* _Assignment_:
Search the records below for the word "rewrite". Copy each line where it occurs.

* _Provided records_:
(** C7.  The source answers nothing.  [updateMkcert] writes its
    diagnostics and returns: no download, files and persisted version
    untouched.  [init] then completes without throwing and leaves the files,
    the binary or its absence among them, and the configuration as they
    were; without a binary the closing diagnostic is in its trace. *)
Theorem updateMkcert_without_source `{VersionPolicy} (this : Mkcert) (w : World)
    (mkcertExist : bool) :
  getSourceInfo (source this) = Resolve None ->
  updateMkcert this mkcertExist w =
    (Resolve tt,
     mkWorld (files w) (config w)
       (trace w ++ [GetSourceInfo] ++ source_diagnostics (sourceType this)
          ++ [Debug "Can not get mkcert information, update skipped" []]))
  ∧ fst (init this w) = Resolve tt
  ∧ files (snd (init this w)) = files w
  ∧ config (snd (init this w)) = config w
  ∧ downloads (trace (snd (init this w))) = downloads (trace w)
  ∧ (binary_exists this (files w) = false ->
     Debug "Can not get mkcert information, update skipped" []
       ∈ trace (snd (init this w))).
Proof.
  intros Hsource.
  assert (Hupdate : ∀ b w,
    updateMkcert this b w =
      (Resolve tt,
       mkWorld (files w) (config w)
         (trace w ++ [GetSourceInfo] ++ source_diagnostics (sourceType this)
            ++ [Debug "Can not get mkcert information, update skipped" []]))).
  { intros b w0. unfold updateMkcert, source_getSourceInfo, source_diagnostics.
    await. rewrite Hsource.
    destruct (sourceType this); await; by rewrite <- ?app_assoc. }
  split; [apply Hupdate|].
  unfold init, config_init. await. rewrite checkMkcert_run.
  assert (Hcheck : downloads (check_trace this) = 0).
  { unfold check_trace. by destruct (JS.truthy _). }
  assert (Hdiag : downloads (source_diagnostics (sourceType this)) = 0).
  { unfold source_diagnostics. by destruct (sourceType this). }
  destruct (JS.truthy_bool (autoUpgrade this) || negb (binary_exists this (files w)))
    eqn:Hgo.
  - rewrite Hupdate. cbn [fst snd files config trace].
    rewrite !downloads_app, Hcheck, Hdiag.
    change (downloads [Debug _ _]) with 0.
    change (downloads [GetSourceInfo]) with 0.
    repeat split; try done; try lia.
    intros _. rewrite !elem_of_app. right. right. right. set_solver.
  - await. rewrite downloads_app, Hcheck.
    repeat split; try done; try lia.
    intros Hex. rewrite Hex, orb_true_r in Hgo. done.
Qed.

* _Task output_:
    await. rewrite Hsource.
    destruct (sourceType this); await; by rewrite <- ?app_assoc. }
  unfold init, config_init. await. rewrite checkMkcert_run.
  - rewrite Hupdate. cbn [fst snd files config trace].
    rewrite !downloads_app, Hcheck, Hdiag.
    intros _. rewrite !elem_of_app. right. right. right. set_solver.
  - await. rewrite downloads_app, Hcheck.
    intros Hex. rewrite Hex, orb_true_r in Hgo. done.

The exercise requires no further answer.